Beyond the hydrophobic effect: Critical function of water at biological phase boundaries — A hypothesis

Abstract

Many life-sustaining processes in living cells occur at the membrane–water interface. The pertinent questions that need to be asked are what is the evolutionary reason for biology to choose the membrane–water interface as the site for performing and/or controlling crucial biological reactions and what is the key physical principle that is singular to the membrane–water interface that biology exploits for regulating metabolic processes in cells? In this review, a hypothesis is developed, which espouses that cells control activities of membrane-bound enzymes and receptor activated processes via manipulating the thermodynamic activity of water at the membrane–water interfacial region.
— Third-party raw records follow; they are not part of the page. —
(** An inverted file that probes all its lists misses nothing: built over
    rows and extended by more, it answers with every row it was given, once,
    with its score, nearest first, cut at the number asked for. *)
Theorem ivf_exhaustive w query n rows more ix sc :
  (0 < iv_dim ix)%nat -> row_width (wk_data w) (iv_dim ix) -> rows_in (wk_data w) (rows ++ more) ->
  (forall r, r ∈ rows ++ more -> qs_score (query_scorer w query) r = Some (sc r)) ->
  exists ix1 ix2, ivf_build w rows ix = Some ix1 /\ ivf_insert_rows w more ix1 = Some ix2 /\
    ((length (iv_lists ix2) <= iv_n_probe ix2)%nat ->
     exists ranked, ranked ≡ₚ map (fun r => (r, sc r)) (rows ++ more) /\ StronglySorted (cmp_le (best_first snd)) ranked /\
       ivf_search w query n ix2 = Some (take n ranked)).
Proof.
  intros Hd Hw Hr Hs. apply Forall_app in Hr as [Hr1 Hr2].
  destruct (ivf_build_covers w rows ix Hd Hw Hr1) as (ix1 & E1 & Hc1 & Hp1 & _). exists ix1.
  rewrite <- Hp1 in Hd, Hw. destruct (ivf_insert_covers w more rows ix1 Hd Hw Hr2 Hc1) as (ix2 & E2 & Hc2 & Hp2 & _).
  exists ix2. split_and!; [done|done|]. intros Hprobe.
  destruct (ivf_search_some w query n (rows ++ more) ix2 sc) as (l & rest & ranked & Hl & Hrest & Hp & Hso & E); [by rewrite Hp2|done..|].
  rewrite (Hrest Hprobe), app_nil_r in Hl. exists ranked. split_and!; [by rewrite Hp, Hl|done|done].
Qed.
End search.

Definition sample_index : IvfIndex := IvfIndex_new AnnConfig_ivf 1 Cosine.
Definition sample_walk : Walk := Walk_exact ex_rows Cosine.

Lemma sample_width : row_width ex_rows 1.
Proof.
  intros r v. unfold row_at. destruct (Nat.ltb_spec r (segments_row_count ex_rows)) as [Hr|]; [|done]. intros [= <-].
  change (r < 4)%nat in Hr. do 4 (destruct r as [|r]; [by vm_compute|]). lia.
Qed.

Lemma ivf_exhaustive_witness :
  exists ix1 ix2, ivf_build sample_walk [0; 1]%nat sample_index = Some ix1 /\
    ivf_insert_rows sample_walk [2; 3]%nat ix1 = Some ix2 /\
    ((length (iv_lists ix2) <= iv_n_probe ix2)%nat ->
     exists ranked, ranked ≡ₚ map (fun r => (r, default f32_zero (qs_score (query_scorer sample_walk [f32_one]) r))) [0; 1; 2; 3]%nat /\
       StronglySorted (cmp_le (best_first snd)) ranked /\
       ivf_search sample_walk [f32_one] 2 ix2 = Some (take 2 ranked)).
Proof.
  apply (ivf_exhaustive sample_walk [f32_one] 2 [0; 1]%nat [2; 3]%nat sample_index
    (fun r => default f32_zero (qs_score (query_scorer sample_walk [f32_one]) r))); [cbn; lia|apply sample_width| |].
  - repeat constructor; vm_compute; lia.
  - intros r Hr. repeat (apply elem_of_cons in Hr as [->|Hr]; [by vm_compute|]). by apply elem_of_nil in Hr.
Defined.

(** The two nearest of the four rows, found through the lists. *)
Example ivf_search_ex :
  (ix ← ivf_build sample_walk [0; 1]%nat sample_index; ix ← ivf_insert_rows sample_walk [2; 3]%nat ix;
   ivf_search sample_walk [f32_one] 2 ix) = Some [(1, f32_of_Z 7); (3, f32_of_Z 7)]%nat.
Proof. vm_compute. reflexivity. Qed.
In support of this hypothesis, first we establish that the surface pressure of a lipid monolayer is a direct measure of a reduction in the thermodynamic activity of interfacial water. Second, we show that the surface pressure-dependent activation/inactivation of interfacial enzymes is fundamentally related to their dependence on interfacial water activity. We extend this argument to infer that cells might manipulate activities of membrane-associated biological processes via manipulating the activity of interfacial water via localized compression or expansion of the interface. In this paper, we critically analyze literature data on mechano-activation of large pore ion channels in Escherichia coli spheroplasts and G-proteins in reconstituted lipid vesicles, and show that these pressure-induced activation processes are fundamentally and quantitatively related to changes in the thermodynamic state of interfacial water, caused by mechanical stretching of the bilayer.